What is it?
Poly Cystic Ovarian Syndrome
PCOS happens when women’s ovaries or adrenaline glands produce more male hormone than normal. PCOS causes cyst fluid filled sacks to grow on the ovaries. PCOS is a common hormone imbalance that affects around 1 out of 10 women. It is characterized by elevated androgen levels, menstrual irregularities, and/or small cysts on one or both ovaries.
How will I know that I have PCOS?
- No, irregular or heavy periods
- The hair on face, chest, stomach and thighs (Hirsutism)
- Pelvic Pain
- Patches of thickened skin
- The black band around the neck (Acanthosis)
- Oily skin
- Obesity/weight gain
Who is prone to PCOS?
- Women who are obese
- A mother or a sister with PCOS
- Women who have Amnohhrea
Are PCOD and PCOS same?
PCOS: Poly Cystic Ovarian Disorder, and PCOD: Poly Cystic Ovarian Syndrome
Both these terms are usually used as synonyms but there is a thin line of difference. PCOD and PCOS are the conditions linked to malfunctioning of ovaries. Symptoms like irregular periods are common in both cases, but PCOS leads to thinning of hair whereas in PCOD a female develops hair pattern like males. Both are caused by hormonal imbalance but for PCOS there is no exact known reason for this disease but we can link it with inheritance, like PCOD. PCOD is not very serious if we compare it with PCOS, which is a more severe form of this syndrome. Both contribute to infertility, and hormonal pills and injections are used to treat both.
Are there any other health ailments that I’m now susceptible to?
Women with PCOS are at a higher risk for many other diseases and there can be further complications. Women with PCOS are 7 times more likely to develop type 2 diabetes or have a heart attack. Obesity, elevated insulin levels, mood disorders are some other ailments one can be susceptible to. Thus, it is important to get diagnosed and treated soon.
How is it diagnosed?
The diagnoses of polycystic ovary disease are made on the basis of your medical history, blood test, examination, ultrasonography of the ovaries and hormone assays.
What should you do once diagnosed?
The treatment for PCOS begins once the diagnosis has started. The best treatment for PCOS is a healthy and active lifestyle. Weight loss is the only way of correcting PCOS, even 10% reduction in weight can improve overall condition in PCOS.

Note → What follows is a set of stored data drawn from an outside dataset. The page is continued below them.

(** The chain built in a fresh page: every object once, the last one first. *)
Lemma thread_slots_spec n start size i fl m F :
  0 < start -> 0 < size -> 0 <= i -> chain m fl F -> NoDup F -> (forall x, x ∈ F -> x < start + i * size) ->
  let r := thread_slots n start size i fl m in
  exists F', chain r.2 r.1 F' /\ NoDup F' /\ length F' = (n + length F)%nat /\
  (forall x, x ∈ F' <-> x ∈ F \/ exists j, i <= j < i + Z.of_nat n /\ x = start + j * size) /\
  (forall x, (forall j, i <= j < i + Z.of_nat n -> x <> start + j * size) -> r.2 !! x = m !! x).
Proof.
  revert i fl m F. induction n as [|n IH]; intros i fl m F Hst Hsz Hi Hc Hn Hlt; cbn [thread_slots].
  - exists F. cbn. split; [done|]. split; [done|]. split; [done|]. split; [|done].
    intros x. split; [by left|]. intros [?|(j & Hj & _)]; [done|lia].
  - set (slot := start + i * size).
    assert (Hfresh : slot ∉ F) by (intros Hin; specialize (Hlt _ Hin); lia).
    destruct (IH (i + 1) slot (<[slot := fl]> m) (slot :: F)) as (F' & H1 & H2 & H3 & H4 & H5); [done|done|lia| | | |].
    + simpl. split; [done|]. split; [unfold slot; nia|]. exists fl. split; [apply lookup_insert_eq|].
      eapply chain_ext; [|done]. intros x Hx. apply lookup_insert_ne. congruence.
    + by constructor.
    + intros x [->|Hx]%elem_of_cons; [unfold slot; nia|]. specialize (Hlt x Hx). nia.
    + exists F'. split; [done|]. split; [done|]. split; [simpl in H3; lia|]. split.
      * intros x. rewrite H4, elem_of_cons. split.
        -- intros [[->|?]|(j & Hj & ->)]; [right; exists i; split; [lia|done]|by left|right; exists j; split; [lia|done]].
        -- intros [?|(j & Hj & ->)]; [by left; right|]. destruct (Z.eq_dec j i) as [->|]; [by left; left|]. right. exists j. split; [lia|done].
      * intros x Hx. rewrite H5 by (intros j Hj; apply Hx; lia). apply lookup_insert_ne. intros <-. apply (Hx i); [lia|done].
Qed.

(** * Searching a cache *)

Lemma sizes_sorted i j x y : SLAB_CACHE_SIZES !! i = Some x -> SLAB_CACHE_SIZES !! j = Some y -> (i <= j)%nat -> x <= y.
Proof. do 7 (destruct i as [|i]; [do 7 (destruct j as [|j]; [simpl; intros [= <-] [= <-] ?; lia || done|]); done|]); done. Qed.

Lemma find_cache_spec size s L V :
  slab_rep s L V -> 0 < size <= SLAB_MAX_OBJ ->
  exists k c, slab_find_cache size s = Some k /\ slab_caches s !! k = Some c /\ class_of size (obj_size c).
Proof.
  intros Hr Hs. unfold slab_find_cache.
  assert (E : first_index (fun c => size <=? obj_size c) (slab_caches s) = first_index (fun z => size <=? z) SLAB_CACHE_SIZES).
  { rewrite <- (sr_sizes _ _ _ Hr). generalize (slab_caches s). intros l. induction l as [|c l IH]; simpl; [done|]. by rewrite IH. }
  rewrite E. destruct (first_index (fun z => size <=? z) SLAB_CACHE_SIZES) as [k|] eqn:Ek.
  - apply first_index_Some in Ek as [(z & Hz & Hle) Hmin]. apply Z.leb_le in Hle.
    rewrite <- (sr_sizes _ _ _ Hr) in Hz. apply list_lookup_fmap_Some in Hz as (c & -> & Hc). exists k, c.
    split; [done|]. split; [done|]. split.
    + rewrite <- (sr_sizes _ _ _ Hr). apply list_elem_of_lookup. exists k. by rewrite list_lookup_fmap, Hc.
    + split; [done|]. intros z' Hz' Hle'. apply list_elem_of_lookup in Hz' as [j Hj].
      assert (Hkj : (k <= j)%nat).
      { destruct (decide (j < k)%nat) as [Hlt|]; [|lia]. specialize (Hmin j z' Hlt Hj). apply Z.leb_gt in Hmin. lia. }
      assert (Hk : SLAB_CACHE_SIZES !! k = Some (obj_size c)) by (rewrite <- (sr_sizes _ _ _ Hr); by rewrite list_lookup_fmap, Hc).
      apply (sizes_sorted k j); done.
  - exfalso. pose proof (proj1 (first_index_None _ _) Ek 5%nat 1024 eq_refl) as Hf. apply Z.leb_gt in Hf. unfold SLAB_MAX_OBJ in Hs. lia.
Qed.
Lemma slab_scan_spec s L V z fuel a l :
  slab_rep s L V -> plist (spages s) a l -> (forall p, p ∈ l -> p ∈ L z) -> (length l < fuel)%nat ->
  (exists p x F pg nx, p ∈ l /\ V !! p = Some (z, x :: F) /\ spages s !! p = Some pg /\ free_list pg = x /\
     slot_next s !! x = Some nx /\ chain (slot_next s) nx F /\
     slab_scan fuel a s = Some (Some (SlabDone x (take_slot p nx pg s)))) \/
  ((forall p, p ∈ l -> V !! p = Some (z, [])) /\ slab_scan fuel a s = Some None).
Proof.
  intros Hr. revert a fuel. induction l as [|p l IH]; intros a fuel Hp HL Hf; destruct fuel as [|fuel]; try (cbn in Hf; lia); cbn [slab_scan].
  - cbn in Hp. subst a. right. split; [|done]. intros p Hp. by apply not_elem_of_nil in Hp.
  - destruct Hp as (-> & Hp0 & pg & Hpg & Hl). rewrite (proj2 (Z.eqb_neq _ _) Hp0), Hpg. cbn [mbind option_bind].
    destruct (proj1 (sr_class _ _ _ Hr z p) (HL p ltac:(by left))) as [F HF].
    destruct (sr_pages _ _ _ Hr _ _ _ HF) as (Hz & pg' & Hpg' & [R1 R2 R3 R4 R5 R6]). rewrite Hpg in Hpg'. injection Hpg' as <-.
    destruct F as [|x F].
    + cbn in R4. rewrite R4. cbn in Hf. destruct (IH (sp_next pg) fuel Hl) as [(p' & x & F & pg' & nx & Hin & Hrest)|[Hall Es]]; [|lia| |].
      * intros p' Hp'. apply HL. by right.
      * left. exists p', x, F, pg', nx. split; [by right|done].
      * right. split; [|done]. intros p' [->|Hp']%elem_of_cons; [done|by apply Hall].
    + destruct R4 as (E & Hx & n & Hn & Hc). left. exists p, x, F, pg, n. split; [by left|]. split; [done|]. split; [done|].
      split; [done|]. split; [done|]. split; [done|]. unfold truthy. rewrite E, (proj2 (Z.eqb_neq _ _) Hx). cbn [negb]. rewrite Hn. cbn.
      enough (outside_page p n = false) as -> by done.
      unfold outside_page. destruct F as [|y F]; [cbn in Hc; by subst n|]. destruct Hc as (-> & Hy & _).
      destruct (slot_inside z p y Hz (R6 y ltac:(by right; left))). destruct (class_facts z Hz).
      apply andb_false_iff. right. apply orb_false_iff. split; [apply Z.ltb_ge|apply Z.leb_gt]; lia.
Qed.

(** One page changes, its links excepted. *)
Lemma rep_update s s' L V p z F F' pg pg' :
  slab_rep s L V -> V !! p = Some (z, F) -> spages s !! p = Some pg ->
  slab_caches s' = slab_caches s -> spages s' = <[p := pg']> (spages s) -> frames s' = frames s -> sp_next pg' = sp_next pg ->
  page_rep s' z p F' pg' -> (forall x, ~ is_slot z p x -> slot_next s' !! x = slot_next s !! x) ->
  slab_rep s' L (<[p := (z, F')]> V).
Proof.
  intros Hr HV Hpg Hc Hp Hf Hnx Hrep Hsl. split.
  - rewrite Hc. apply Hr.
  - intros c Hin. rewrite Hc in Hin. destruct (sr_lists _ _ _ Hr c Hin) as [H1 H2]. split; [|done]. rewrite Hp.
    eapply plist_ext; [|done]. intros x px _ Hx. destruct (decide (x = p)) as [->|Hne].
    + exists pg'. rewrite lookup_insert_eq. split; [done|]. congruence.
    + exists px. by rewrite lookup_insert_ne.
  - intros y x. rewrite (sr_class _ _ _ Hr). destruct (decide (x = p)) as [->|Hne].
    + rewrite lookup_insert_eq. split; [intros [G HG]; rewrite HV in HG; injection HG as <- _; by eexists|intros [G [= <- _]]; by eexists].
    + by rewrite lookup_insert_ne.
  - intros x y G HG. destruct (decide (x = p)) as [->|Hne].
    + rewrite lookup_insert_eq in HG. injection HG as <- <-. split; [apply (sr_pages _ _ _ Hr _ _ _ HV)|]. exists pg'. by rewrite Hp, lookup_insert_eq.
    + rewrite lookup_insert_ne in HG by done. destruct (sr_pages _ _ _ Hr _ _ _ HG) as (Hy & px & Hpx & [R1 R2 R3 R4 R5 R6]).
      split; [done|]. exists px. split; [by rewrite Hp, lookup_insert_ne|]. split; try done.
      eapply chain_ext; [|done]. intros a Ha. apply Hsl. intros Hs.
      destruct (sr_frames _ _ _ Hr p) as (q & Eq & _); [by eexists|]. destruct (sr_frames _ _ _ Hr x) as (q' & Eq' & _); [by eexists|].
      apply Hne. symmetry. eapply (slot_page z y p x a); [apply (sr_pages _ _ _ Hr _ _ _ HV)|done|done|done|done|by apply R6].
  - intros x Hx. rewrite Hp in Hx. destruct (decide (x = p)) as [->|Hne]; [rewrite lookup_insert_eq; by eexists|].
    rewrite lookup_insert_ne in Hx by done. rewrite lookup_insert_ne by done. by apply Hr.
  - intros x Hx. rewrite Hf. apply Hr. destruct (decide (x = p)) as [->|Hne]; [by eexists|]. by rewrite lookup_insert_ne in Hx.
  - rewrite Hf. apply Hr.
Qed.

Lemma take_slot_rep s L V p z x F pg nx :
  slab_rep s L V -> V !! p = Some (z, x :: F) -> spages s !! p = Some pg -> chain (slot_next s) nx F ->
  slab_rep (take_slot p nx pg s) L (<[p := (z, F)]> V).
Proof.
  intros Hr HV Hpg Hc. destruct (sr_pages _ _ _ Hr _ _ _ HV) as (Hz & pg' & Hpg' & [R1 R2 R3 R4 R5 R6]).
  rewrite Hpg in Hpg'. injection Hpg' as <-.
  eapply (rep_update s _ L V p z (x :: F) F pg _ Hr HV Hpg); try done. split; cbn; try done.
  - rewrite R3. cbn [length]. rewrite u32_small; [lia|].
    pose proof (free_bound z p (x :: F) Hz R5 R6). cbn [length] in *. lia.
  - by inversion R5.
  - intros y Hy. apply R6. by right.
Qed.
(** The pages after a new one at [mem] was linked in front of [head]. *)
Definition linked_pages (mem head : Z) (pg : slab_page) (m : gmap Z slab_page) : gmap Z slab_page :=
  let m := <[mem := pg]> m in if truthy head then alter (set_prev mem) head m else m.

Weight loss is the only way to manage PCOS and its other effects, special supplements and its fruits incorporated in this programme shall be essential in regularizing the monthly cycle thus increasing chances of conception, maintaining blood sugar levels and losing weight. Taking small frequent meals with protein would help. Opting for whole fruits rather than drinking juices is a better option. Choosing whole grains, cereals and brown rice over refined or white carbohydrates (maida and rice) ensures the stability of hormone and especially insulin.
2. Physical activity:
In physical activity, indulging in both, resistance training and cardiovascular training has shown effective results in normalizing hormone levels. With a healthy lifestyle, a proper diagnosis and PCOS treatment, this condition can be controlled and relieved.